◆ **Required action**:
Read the listing and extract each line that includes the word "self".
------
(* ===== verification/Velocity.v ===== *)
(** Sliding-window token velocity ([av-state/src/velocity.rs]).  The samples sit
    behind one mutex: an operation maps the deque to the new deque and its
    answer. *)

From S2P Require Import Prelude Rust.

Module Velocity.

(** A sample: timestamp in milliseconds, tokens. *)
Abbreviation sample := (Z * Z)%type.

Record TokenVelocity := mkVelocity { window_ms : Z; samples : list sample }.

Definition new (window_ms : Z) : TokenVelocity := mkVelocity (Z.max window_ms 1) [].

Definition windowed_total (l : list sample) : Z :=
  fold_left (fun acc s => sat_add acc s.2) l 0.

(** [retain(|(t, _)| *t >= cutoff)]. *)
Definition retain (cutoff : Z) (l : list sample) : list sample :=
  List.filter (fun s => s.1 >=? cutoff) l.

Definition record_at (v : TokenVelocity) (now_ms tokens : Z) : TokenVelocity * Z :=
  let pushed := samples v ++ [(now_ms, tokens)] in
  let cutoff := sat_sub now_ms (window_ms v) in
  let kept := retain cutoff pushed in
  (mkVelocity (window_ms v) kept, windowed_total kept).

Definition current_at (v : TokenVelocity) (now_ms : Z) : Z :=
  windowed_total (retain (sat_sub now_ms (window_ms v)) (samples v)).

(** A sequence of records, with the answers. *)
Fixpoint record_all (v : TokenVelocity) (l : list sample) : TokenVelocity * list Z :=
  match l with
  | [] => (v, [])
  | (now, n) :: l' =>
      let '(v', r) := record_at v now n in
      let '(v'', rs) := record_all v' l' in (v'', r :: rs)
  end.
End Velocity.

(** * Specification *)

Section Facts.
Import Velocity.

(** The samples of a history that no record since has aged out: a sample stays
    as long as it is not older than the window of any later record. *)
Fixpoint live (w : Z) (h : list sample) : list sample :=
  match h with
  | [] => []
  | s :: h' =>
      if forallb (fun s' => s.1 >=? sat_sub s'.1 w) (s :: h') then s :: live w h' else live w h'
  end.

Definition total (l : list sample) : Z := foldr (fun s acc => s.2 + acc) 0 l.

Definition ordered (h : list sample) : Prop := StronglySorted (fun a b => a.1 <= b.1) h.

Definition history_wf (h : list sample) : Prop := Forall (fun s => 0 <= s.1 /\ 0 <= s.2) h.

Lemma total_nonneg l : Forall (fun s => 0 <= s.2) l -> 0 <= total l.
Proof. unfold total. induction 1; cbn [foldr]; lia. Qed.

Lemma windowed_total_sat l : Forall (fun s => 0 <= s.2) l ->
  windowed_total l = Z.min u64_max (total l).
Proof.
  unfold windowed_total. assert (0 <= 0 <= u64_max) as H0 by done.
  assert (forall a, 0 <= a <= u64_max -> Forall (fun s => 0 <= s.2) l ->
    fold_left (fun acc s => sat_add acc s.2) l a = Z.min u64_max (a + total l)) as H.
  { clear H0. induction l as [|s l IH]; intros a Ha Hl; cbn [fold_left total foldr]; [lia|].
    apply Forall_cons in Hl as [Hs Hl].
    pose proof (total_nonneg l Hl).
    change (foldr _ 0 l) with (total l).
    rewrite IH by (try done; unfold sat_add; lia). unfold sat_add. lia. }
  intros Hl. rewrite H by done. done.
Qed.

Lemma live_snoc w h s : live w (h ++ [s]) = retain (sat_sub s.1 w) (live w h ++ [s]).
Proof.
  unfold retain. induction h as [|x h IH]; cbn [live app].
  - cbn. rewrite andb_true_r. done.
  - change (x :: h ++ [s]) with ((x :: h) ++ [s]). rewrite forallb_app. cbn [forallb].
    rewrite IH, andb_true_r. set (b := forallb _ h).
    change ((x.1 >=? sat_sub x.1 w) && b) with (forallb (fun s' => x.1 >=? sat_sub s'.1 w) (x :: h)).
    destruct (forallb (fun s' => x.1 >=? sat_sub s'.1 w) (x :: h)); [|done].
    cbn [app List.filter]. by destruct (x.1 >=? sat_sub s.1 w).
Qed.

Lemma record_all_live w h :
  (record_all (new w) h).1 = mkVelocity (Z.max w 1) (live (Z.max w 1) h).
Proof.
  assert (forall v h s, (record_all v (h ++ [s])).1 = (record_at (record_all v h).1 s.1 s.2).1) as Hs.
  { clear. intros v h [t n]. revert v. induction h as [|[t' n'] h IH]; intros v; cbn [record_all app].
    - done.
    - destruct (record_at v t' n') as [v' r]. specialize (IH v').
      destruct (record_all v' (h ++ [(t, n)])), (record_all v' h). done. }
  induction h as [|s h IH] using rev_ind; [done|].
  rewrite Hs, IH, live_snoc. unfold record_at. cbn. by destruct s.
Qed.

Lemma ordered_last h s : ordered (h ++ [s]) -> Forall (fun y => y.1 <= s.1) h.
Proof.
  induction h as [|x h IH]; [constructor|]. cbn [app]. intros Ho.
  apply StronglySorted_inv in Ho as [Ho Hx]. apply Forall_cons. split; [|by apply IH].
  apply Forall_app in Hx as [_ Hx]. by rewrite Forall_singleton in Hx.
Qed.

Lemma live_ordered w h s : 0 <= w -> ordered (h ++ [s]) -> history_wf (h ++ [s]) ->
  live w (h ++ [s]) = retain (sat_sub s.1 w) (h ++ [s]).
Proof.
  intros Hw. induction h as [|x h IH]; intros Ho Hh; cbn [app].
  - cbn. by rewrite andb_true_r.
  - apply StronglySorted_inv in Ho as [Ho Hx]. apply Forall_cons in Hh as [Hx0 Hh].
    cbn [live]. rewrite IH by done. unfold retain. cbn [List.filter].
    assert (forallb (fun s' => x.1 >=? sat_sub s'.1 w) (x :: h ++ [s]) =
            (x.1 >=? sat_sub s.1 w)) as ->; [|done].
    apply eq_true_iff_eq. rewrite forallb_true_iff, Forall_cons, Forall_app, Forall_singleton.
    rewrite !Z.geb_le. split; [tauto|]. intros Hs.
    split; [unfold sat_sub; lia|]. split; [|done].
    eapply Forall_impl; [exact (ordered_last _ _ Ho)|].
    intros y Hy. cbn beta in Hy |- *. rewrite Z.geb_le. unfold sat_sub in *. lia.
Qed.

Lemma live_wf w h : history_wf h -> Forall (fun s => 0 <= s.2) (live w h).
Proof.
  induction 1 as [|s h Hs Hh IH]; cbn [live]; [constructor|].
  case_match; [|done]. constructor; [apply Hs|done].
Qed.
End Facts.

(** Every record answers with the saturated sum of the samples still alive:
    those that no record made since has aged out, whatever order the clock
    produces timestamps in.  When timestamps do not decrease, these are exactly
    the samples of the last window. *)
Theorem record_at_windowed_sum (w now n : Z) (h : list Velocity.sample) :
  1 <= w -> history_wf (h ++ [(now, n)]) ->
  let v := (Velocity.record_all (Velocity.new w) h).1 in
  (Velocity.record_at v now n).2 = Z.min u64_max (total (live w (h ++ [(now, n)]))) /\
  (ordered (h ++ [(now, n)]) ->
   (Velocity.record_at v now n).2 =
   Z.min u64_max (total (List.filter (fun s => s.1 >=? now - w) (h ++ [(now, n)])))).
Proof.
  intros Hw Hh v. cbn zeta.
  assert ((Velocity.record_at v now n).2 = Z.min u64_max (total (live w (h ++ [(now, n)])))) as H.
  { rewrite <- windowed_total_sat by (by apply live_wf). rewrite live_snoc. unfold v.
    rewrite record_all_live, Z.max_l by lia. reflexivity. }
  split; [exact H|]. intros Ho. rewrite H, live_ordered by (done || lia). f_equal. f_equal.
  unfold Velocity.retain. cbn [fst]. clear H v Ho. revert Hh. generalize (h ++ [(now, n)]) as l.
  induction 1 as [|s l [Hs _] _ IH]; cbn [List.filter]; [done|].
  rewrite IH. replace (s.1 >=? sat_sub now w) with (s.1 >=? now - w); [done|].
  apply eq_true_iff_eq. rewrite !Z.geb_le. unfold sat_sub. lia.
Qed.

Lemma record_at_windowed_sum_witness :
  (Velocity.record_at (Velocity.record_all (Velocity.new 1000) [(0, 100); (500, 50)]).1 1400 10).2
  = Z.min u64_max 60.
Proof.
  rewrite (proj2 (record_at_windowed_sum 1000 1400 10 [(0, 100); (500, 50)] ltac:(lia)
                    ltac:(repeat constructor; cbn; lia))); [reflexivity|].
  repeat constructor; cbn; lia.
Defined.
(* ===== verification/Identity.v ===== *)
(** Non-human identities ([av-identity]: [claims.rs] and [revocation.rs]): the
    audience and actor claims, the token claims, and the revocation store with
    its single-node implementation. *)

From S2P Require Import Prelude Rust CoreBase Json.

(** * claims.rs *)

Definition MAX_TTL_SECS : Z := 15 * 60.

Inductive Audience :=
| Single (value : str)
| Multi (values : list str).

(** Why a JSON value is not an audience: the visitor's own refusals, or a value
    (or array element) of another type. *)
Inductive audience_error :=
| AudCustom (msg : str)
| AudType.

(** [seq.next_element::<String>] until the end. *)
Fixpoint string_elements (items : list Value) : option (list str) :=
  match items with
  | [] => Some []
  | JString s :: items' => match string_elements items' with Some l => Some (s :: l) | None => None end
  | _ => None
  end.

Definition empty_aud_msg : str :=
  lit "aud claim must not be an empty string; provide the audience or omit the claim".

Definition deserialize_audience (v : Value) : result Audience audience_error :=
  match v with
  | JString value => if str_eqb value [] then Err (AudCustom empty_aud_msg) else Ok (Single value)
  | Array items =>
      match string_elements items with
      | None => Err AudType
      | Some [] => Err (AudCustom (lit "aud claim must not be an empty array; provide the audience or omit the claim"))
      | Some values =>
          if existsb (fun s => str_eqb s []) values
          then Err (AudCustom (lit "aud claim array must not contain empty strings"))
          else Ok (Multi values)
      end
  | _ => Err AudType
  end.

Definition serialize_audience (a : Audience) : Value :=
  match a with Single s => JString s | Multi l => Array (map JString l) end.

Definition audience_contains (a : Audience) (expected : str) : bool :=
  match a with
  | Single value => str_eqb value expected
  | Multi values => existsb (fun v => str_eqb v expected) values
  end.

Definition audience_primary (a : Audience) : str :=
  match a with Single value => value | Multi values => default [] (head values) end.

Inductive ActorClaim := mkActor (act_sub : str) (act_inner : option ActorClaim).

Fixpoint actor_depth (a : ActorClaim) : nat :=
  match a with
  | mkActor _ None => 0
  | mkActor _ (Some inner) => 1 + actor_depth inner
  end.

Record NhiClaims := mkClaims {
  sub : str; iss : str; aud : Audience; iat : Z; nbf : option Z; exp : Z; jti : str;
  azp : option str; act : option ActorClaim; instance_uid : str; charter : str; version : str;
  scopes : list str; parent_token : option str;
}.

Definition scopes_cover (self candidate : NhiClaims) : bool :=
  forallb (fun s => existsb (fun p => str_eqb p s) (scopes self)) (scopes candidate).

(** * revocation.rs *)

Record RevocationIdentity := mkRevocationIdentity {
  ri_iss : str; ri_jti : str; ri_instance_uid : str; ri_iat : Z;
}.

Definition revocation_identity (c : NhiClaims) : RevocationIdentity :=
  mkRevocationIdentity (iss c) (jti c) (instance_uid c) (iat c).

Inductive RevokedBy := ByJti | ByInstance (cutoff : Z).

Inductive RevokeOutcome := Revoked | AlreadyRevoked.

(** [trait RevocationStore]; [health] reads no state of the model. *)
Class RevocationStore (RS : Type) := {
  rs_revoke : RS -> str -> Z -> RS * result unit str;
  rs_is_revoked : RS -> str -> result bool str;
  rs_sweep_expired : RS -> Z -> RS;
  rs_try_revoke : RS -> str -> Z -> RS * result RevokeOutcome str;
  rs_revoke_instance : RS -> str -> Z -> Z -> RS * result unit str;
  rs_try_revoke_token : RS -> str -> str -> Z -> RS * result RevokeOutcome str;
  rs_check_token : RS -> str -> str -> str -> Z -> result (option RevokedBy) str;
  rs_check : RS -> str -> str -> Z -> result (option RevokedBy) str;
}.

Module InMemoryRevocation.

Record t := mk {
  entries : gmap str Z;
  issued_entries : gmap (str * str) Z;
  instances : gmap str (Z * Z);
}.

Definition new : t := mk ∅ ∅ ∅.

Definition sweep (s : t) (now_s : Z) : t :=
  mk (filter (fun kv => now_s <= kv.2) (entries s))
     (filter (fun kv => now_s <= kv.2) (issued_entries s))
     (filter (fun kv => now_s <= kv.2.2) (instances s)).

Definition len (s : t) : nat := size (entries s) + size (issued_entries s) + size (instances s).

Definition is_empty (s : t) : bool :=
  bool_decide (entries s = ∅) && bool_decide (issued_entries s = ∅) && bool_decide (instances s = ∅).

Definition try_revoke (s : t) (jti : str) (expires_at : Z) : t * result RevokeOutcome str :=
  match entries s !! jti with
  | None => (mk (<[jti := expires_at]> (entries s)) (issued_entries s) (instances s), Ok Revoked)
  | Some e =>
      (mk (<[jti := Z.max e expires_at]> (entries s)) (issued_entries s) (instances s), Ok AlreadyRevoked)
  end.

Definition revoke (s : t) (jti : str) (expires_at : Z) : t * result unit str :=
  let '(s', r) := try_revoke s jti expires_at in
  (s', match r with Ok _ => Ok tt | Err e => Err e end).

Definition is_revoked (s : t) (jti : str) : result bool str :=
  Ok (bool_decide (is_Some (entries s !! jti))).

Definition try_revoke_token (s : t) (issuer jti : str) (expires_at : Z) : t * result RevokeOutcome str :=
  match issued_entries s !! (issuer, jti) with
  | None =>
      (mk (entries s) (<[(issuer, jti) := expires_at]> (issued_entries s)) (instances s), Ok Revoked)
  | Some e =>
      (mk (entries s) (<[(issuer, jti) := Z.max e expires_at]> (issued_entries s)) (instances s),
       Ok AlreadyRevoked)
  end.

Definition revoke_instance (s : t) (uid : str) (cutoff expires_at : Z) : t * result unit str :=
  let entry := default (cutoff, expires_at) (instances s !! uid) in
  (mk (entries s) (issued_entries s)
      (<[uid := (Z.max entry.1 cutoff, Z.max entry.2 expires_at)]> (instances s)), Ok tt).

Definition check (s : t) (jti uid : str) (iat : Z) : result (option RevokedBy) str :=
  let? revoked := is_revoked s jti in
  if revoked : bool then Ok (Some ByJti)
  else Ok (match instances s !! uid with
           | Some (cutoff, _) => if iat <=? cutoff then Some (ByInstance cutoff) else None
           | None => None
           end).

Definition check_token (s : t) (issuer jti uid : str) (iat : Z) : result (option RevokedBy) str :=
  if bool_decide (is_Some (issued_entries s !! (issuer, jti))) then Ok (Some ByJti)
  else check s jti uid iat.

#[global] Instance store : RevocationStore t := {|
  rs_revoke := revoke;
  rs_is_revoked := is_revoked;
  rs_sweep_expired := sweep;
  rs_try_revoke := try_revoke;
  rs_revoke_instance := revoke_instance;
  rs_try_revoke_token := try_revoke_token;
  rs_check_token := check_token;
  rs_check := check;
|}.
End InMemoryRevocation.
------
◆ **Answer below**:
Definition scopes_cover (self candidate : NhiClaims) : bool :=
  forallb (fun s => existsb (fun p => str_eqb p s) (scopes self)) (scopes candidate).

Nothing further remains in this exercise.